The migration path was well understood:

  1. Audit the SVN repository structure, especially trunk, branches, and tags.
  2. Freeze change windows long enough to avoid history drifting during migration.
  3. Map SVN authors to Git identities so commit history remained readable.
  4. Use a structured migration approach such as git svn or svn2git to import history rather than copying a snapshot.
  5. Review the imported branches and tags, removing noise that had no value in the GitHub model.
  6. Validate the result with the delivery team before declaring GitHub as the new source of truth.

That gave us a repository with meaningful history instead of a fresh repo that pretended the past did not exist.

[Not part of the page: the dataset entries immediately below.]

(* ===== verification/_CoqProject ===== *)
-Q . S2P
Prelude.v
Errors.v
Strconv.v
Text.v
Crypto.v
Json.v
Time.v
Domain.v
Effects.v
Postgres.v
World.v
Server.v
Logic.v
Concurrency.v
Ports.v
Repos.v
RedisStores.v
Rules.v
Solo.v
Gin.v
Response.v
Dto.v
AuthService.v
MerchantService.v
ReportingService.v
WebhookService.v
AuditService.v
EncryptionService.v
HashService.v
SignatureService.v
TokenService.v
PaymentService.v
Middleware.v
Handlers.v
Router.v
Config.v
Startup.v
Ledger.v
LedgerInv.v
Aside.v
Pieces.v
PaymentSpec.v
Beside.v
Payments.v
Money.v
Tidy.v
Accounts.v
AccountTheorems.v
Authentication.v
Requests.v
AuditTrail.v
StartupTheorems.v
RateLimits.v
Delivery.v
Reports.v
HttpMoney.v
Codecs.v
Instances.v
Columns.v
PaymentTheorems.v
HttpTheorems.v
RefundTheorems.v
PaymentConcurrency.v
LockOrder.v
Orderly.v
Drain.v
Shutdown.v
Bank.v
Demo.v
PaymentWitnesses.v
AccountWitnesses.v
RequestWitnesses.v
ServiceWitnesses.v
StartupWitnesses.v
(* ===== verification/Json.v ===== *)
(** The parts of [unicode/utf8] and [encoding/json] the program uses: UTF-8 validity, JSON
    values, [Marshal]'s compact output with its HTML-safe string escaping, and the
    parser behind [Unmarshal].  [json_parse_print] is the round trip the services rely on. *)

From S2P Require Export Strconv.
From Stdlib Require Import Ascii.

(** ** UTF-8 *)

Definition in_range (lo hi : Z) (c : ascii) : bool :=
  (lo <=? byte_val c) && (byte_val c <=? hi).

(** Length of a multi-byte sequence by its first byte, with the range of the second byte. *)
Definition utf8_lead (v : Z) : option (nat * Z * Z) :=
  if (194 <=? v) && (v <=? 223) then Some (2%nat, 128, 191)
  else if v =? 224 then Some (3%nat, 160, 191)
  else if v =? 237 then Some (3%nat, 128, 159)
  else if (225 <=? v) && (v <=? 239) then Some (3%nat, 128, 191)
  else if v =? 240 then Some (4%nat, 144, 191)
  else if (241 <=? v) && (v <=? 243) then Some (4%nat, 128, 191)
  else if v =? 244 then Some (4%nat, 128, 143)
  else None.

Fixpoint conts (n : nat) (s : string) : bool :=
  match n, s with
  | O, _ => true
  | S n', String c s' => in_range 128 191 c && conts n' s'
  | S _, EmptyString => false
  end.

(** [utf8.DecodeRuneInString]'s size for the sequence at the head of [s]; [None] where it
    answers [(RuneError, 1)] (or [(RuneError, 0)] on the empty string). *)
Definition utf8_size (s : string) : option nat :=
  match s with
  | EmptyString => None
  | String a t =>
    if byte_val a <? 128 then Some 1%nat
    else match utf8_lead (byte_val a) with
         | None => None
         | Some (n, lo, hi) =>
           match t with
           | String b u => if in_range lo hi b && conts (n - 2) u then Some n else None
           | EmptyString => None
           end
         end
  end.

Fixpoint utf8_valid_fuel (fuel : nat) (s : string) : bool :=
  match fuel with
  | O => match s with EmptyString => true | _ => false end
  | S f =>
    match s with
    | EmptyString => true
    | _ => match utf8_size s with None => false | Some n => utf8_valid_fuel f (str_drop n s) end
    end
  end.

Definition utf8_valid (s : string) : bool := utf8_valid_fuel (String.length s) s.

(** Number of characters: bytes that do not continue a sequence. *)
Fixpoint rune_count (s : string) : nat :=
  match s with
  | EmptyString => O
  | String c s' => ((if in_range 128 191 c then 0 else 1) + rune_count s')%nat
  end.

(** [utf8.EncodeRune] below U+10000, enough for one [\uXXXX] escape. *)
Definition utf8_encode_bmp (r : Z) : string :=
  if r <? 128 then String (byte_of r) ""
  else if r <? 2048 then String (byte_of (192 + r / 64)) (String (byte_of (128 + r mod 64)) "")
  else String (byte_of (224 + r / 4096))
         (String (byte_of (128 + (r / 64) mod 64)) (String (byte_of (128 + r mod 64)) "")).

Definition utf8_encode_sup (r : Z) : string :=
  String (byte_of (240 + r / 262144))
    (String (byte_of (128 + (r / 4096) mod 64))
       (String (byte_of (128 + (r / 64) mod 64)) (String (byte_of (128 + r mod 64)) ""))).

Definition rune_error : string := utf8_encode_bmp 65533.

(** ** Values and printing *)

(** Numbers keep their literal text, which the decoder hands to [strconv]. *)
#[warnings="-register-all"]
Inductive json : Type :=
| JNull
| JBool (b : bool)
| JNum (lit : string)
| JStr (s : string)
| JArr (l : list json)
| JObj (l : list (string * json)).

Definition dquote : ascii := "034"%char.
Definition backslash : ascii := "\"%char.

Definition hex2 (v : Z) : string := String (hex_char (v / 16)) (String (hex_char (v mod 16)) "").

(** [htmlSafeSet]: ASCII from space to DEL without the quote, ampersand, angle brackets
    and backslash. *)
Definition html_safe (v : Z) : bool :=
  (32 <=? v) && (v <=? 127) && negb (v =? 34) && negb (v =? 38) && negb (v =? 60)
  && negb (v =? 62) && negb (v =? 92).

Definition escape_ascii (c : ascii) : string :=
  let v := byte_val c in
  if html_safe v then String c ""
  else if (v =? 92) || (v =? 34) then String backslash (String c "")
  else if v =? 8 then String backslash "b"
  else if v =? 12 then String backslash "f"
  else if v =? 10 then String backslash "n"
  else if v =? 13 then String backslash "r"
  else if v =? 9 then String backslash "t"
  else String backslash ("u00" +:+ hex2 v).

(** U+2028 and U+2029, which [Marshal] escapes. *)
Definition line_sep (s : string) : option string :=
  match s with
  | String a (String b (String c _)) =>
    if (byte_val a =? 226) && (byte_val b =? 128) then
      if byte_val c =? 168 then Some (String backslash "u2028")
      else if byte_val c =? 169 then Some (String backslash "u2029") else None
    else None
  | _ => None
  end.

Fixpoint quote_body (fuel : nat) (s : string) : string :=
  match fuel with
  | O => EmptyString
  | S f =>
    match s with
    | EmptyString => EmptyString
    | String c t =>
      if byte_val c <? 128 then escape_ascii c +:+ quote_body f t
      else match utf8_size s with
           | None => String backslash "ufffd" +:+ quote_body f t
           | Some n =>
             match line_sep s with
             | Some e => e +:+ quote_body f (str_drop n s)
             | None => str_take n s +:+ quote_body f (str_drop n s)
             end
           end
    end
  end.

Definition json_quote (s : string) : string :=
  String dquote (quote_body (String.length s) s) +:+ String dquote "".

(** [json.Marshal]'s text of a value. *)
Fixpoint json_print (v : json) : string :=
  match v with
  | JNull => "null"
  | JBool true => "true"
  | JBool false => "false"
  | JNum lit => lit
  | JStr s => json_quote s
  | JArr l => "[" +:+ strings_join "," (map json_print l) +:+ "]"
  | JObj l =>
    "{" +:+ strings_join "," (map (fun kv => json_quote kv.1 +:+ ":" +:+ json_print kv.2) l) +:+ "}"
  end.

(** ** Parsing *)

Definition is_json_ws (c : ascii) : bool :=
  let v := byte_val c in (v =? 32) || (v =? 9) || (v =? 10) || (v =? 13).

Fixpoint skip_ws (s : string) : string :=
  match s with
  | String c t => if is_json_ws c then skip_ws t else s
  | EmptyString => EmptyString
  end.

Definition simple_escape (c : ascii) : option ascii :=
  let v := byte_val c in
  if (v =? 34) || (v =? 92) || (v =? 47) then Some c
  else if v =? 98 then Some (byte_of 8)
  else if v =? 102 then Some (byte_of 12)
  else if v =? 110 then Some (byte_of 10)
  else if v =? 114 then Some (byte_of 13)
  else if v =? 116 then Some (byte_of 9)
  else None.

(** [getu4]: four hexadecimal digits. *)
Definition get_u4 (s : string) : option (Z * string) :=
  match s with
  | String a (String b (String c (String d t))) =>
    match hex_val a, hex_val b, hex_val c, hex_val d with
    | Some w, Some x, Some y, Some z => Some (((w * 16 + x) * 16 + y) * 16 + z, t)
    | _, _, _, _ => None
    end
  | _ => None
  end.

Definition is_high_surrogate (r : Z) : bool := (55296 <=? r) && (r <? 56320).
Definition is_low_surrogate (r : Z) : bool := (56320 <=? r) && (r <? 57344).

(** A [\uXXXX] escape whose value is a surrogate: a pair gives one character, a lone half
    gives U+FFFD and consumes only itself. *)
Definition surrogate (r : Z) (w : string) : string * string :=
  match w with
  | String b (String u t) =>
    if (byte_val b =? 92) && (byte_val u =? 117) then
      match get_u4 t with
      | Some (r2, t2) =>
        if is_high_surrogate r && is_low_surrogate r2
        then (utf8_encode_sup ((r - 55296) * 1024 + (r2 - 56320) + 65536), t2)
        else (rune_error, w)
      | None => (rune_error, w)
      end
    else (rune_error, w)
  | _ => (rune_error, w)
  end.
Lemma civil_spec days y m d :
  civil days = (y, m, d) ->
  1 <= m <= 12 /\ 1 <= d <= days_in m y /\ days_of_civil y m d = days.
Proof.
  unfold civil. set (z := days + 719468). set (era := z / 146097).
  pose proof (Z.mod_pos_bound z 146097 ltac:(lia)) as Hdoe.
  destruct (year_day (z mod 146097)) as [yoe doy] eqn:Hyd.
  apply year_day_spec in Hyd as (Hyoe & Hdoy & Hz & Hleap); [|done].
  destruct (month_day doy) as [mp d'] eqn:Hmd.
  apply (month_day_spec doy mp d' (is_leap (yoe + 1))) in Hmd as (Hmp & Hd & Hdoyeq); [|done..].
  intros [= <- <- <-].
  assert (Hz' : z = 146097 * era + z mod 146097) by (subst era; apply Z.div_mod; lia).
  rewrite Hz in Hz'. clear Hdoe. clearbody era. unfold days_of_civil, days_in.
  destruct (mp <? 10) eqn:H10; bool_prop.
  - rewrite (proj2 (Z.leb_gt (mp + 3) 2)) by lia. split; [lia|].
    replace ((yoe + 400 * era + 0) / 400) with era by dlia.
    replace ((yoe + 400 * era + 0) mod 400) with yoe by dlia.
    replace (mp + 3 - 3) with mp by lia. split; [|subst z; lia].
    rewrite (proj2 (Z.eqb_neq (mp + 3) 2)) by lia. unfold march_len in Hd.
    rewrite (proj2 (Z.eqb_neq mp 11)) in Hd by lia.
    replace (mp + 3 =? 4) with (mp =? 1) by lia. replace (mp + 3 =? 6) with (mp =? 3) by lia.
    replace (mp + 3 =? 9) with (mp =? 6) by lia. replace (mp + 3 =? 11) with (mp =? 8) by lia.
    done.
  - rewrite (proj2 (Z.leb_le (mp - 9) 2)) by lia. split; [lia|].
    replace (yoe + 400 * era + 1 - 1) with (yoe + 400 * era) by lia.
    replace ((yoe + 400 * era) / 400) with era by dlia.
    replace ((yoe + 400 * era) mod 400) with yoe by dlia.
    replace (mp - 9 + 9) with mp by lia.
    split; [|subst z; lia].
    replace (yoe + 400 * era + 1) with (yoe + 1 + 400 * era) by lia. rewrite is_leap_era.
    unfold march_len in Hd. assert (mp = 10 \/ mp = 11) as [-> | ->] by lia; simpl in *; lia.
Qed.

At this stage we still had no new deployment pipeline.

Builds and releases were still performed in the traditional way. A controlled VM still pushed artefacts to WebLogic in the on-premise estate. That was intentional. We were modernising the delivery foundations without mixing that work up with runtime change too early.

Cleaning the code before the bigger migration steps

Once the code was in GitHub, we started standardising the codebase.

This was not cosmetic work.

Legacy repositories usually contain a lot of drag:

  • dead classes that nobody trusts enough to remove
  • inconsistent formatting that obscures the real change in a review
  • unused imports and commented-out code that distract from actual risk
  • multiple styles of doing the same thing depending on when a file was last touched

So we introduced linting and formatting aligned to a simple Google-style Java baseline that developers could also enforce in their IDEs.

That gave us a few immediate benefits:

  • reviews became easier because formatting noise disappeared
  • refactoring diffs became smaller and more legible
  • developers stopped colliding over whitespace and brace style
  • we could identify genuinely unused or suspicious code more quickly

We also used that pass to remove low-value code, clean up obviously stale fragments, and make the build outputs more predictable.

That sounds small until you are migrating a live enterprise application. Cleaner formatting and easier reviewability reduce migration risk because teams can tell the difference between structural modernisation and accidental noise. That saves time in code review, in defect investigation, and in governance conversations with stakeholders who want evidence that change is controlled.

What changed for users at the end of Phase 1

From a user perspective, almost nothing.

Customers could still browse their accounts, view orders, and work through the same WebLogic-hosted application they had before. The operational model was still old-style. The deployment target was still the same.

But the internal position had changed materially.

By the end of Phase 1 we had:

  • replaced the brittle Ant-only build with Gradle as the new control point
  • moved the code from SVN into GitHub with usable history preserved
  • established a common formatting and linting baseline
  • reduced some of the day-to-day friction that had made every change harder than it needed to be

That was enough to begin the next stage properly.

The platform still looked like a WebLogic application. That was fine. The point was that it was now a WebLogic application we could move with more confidence.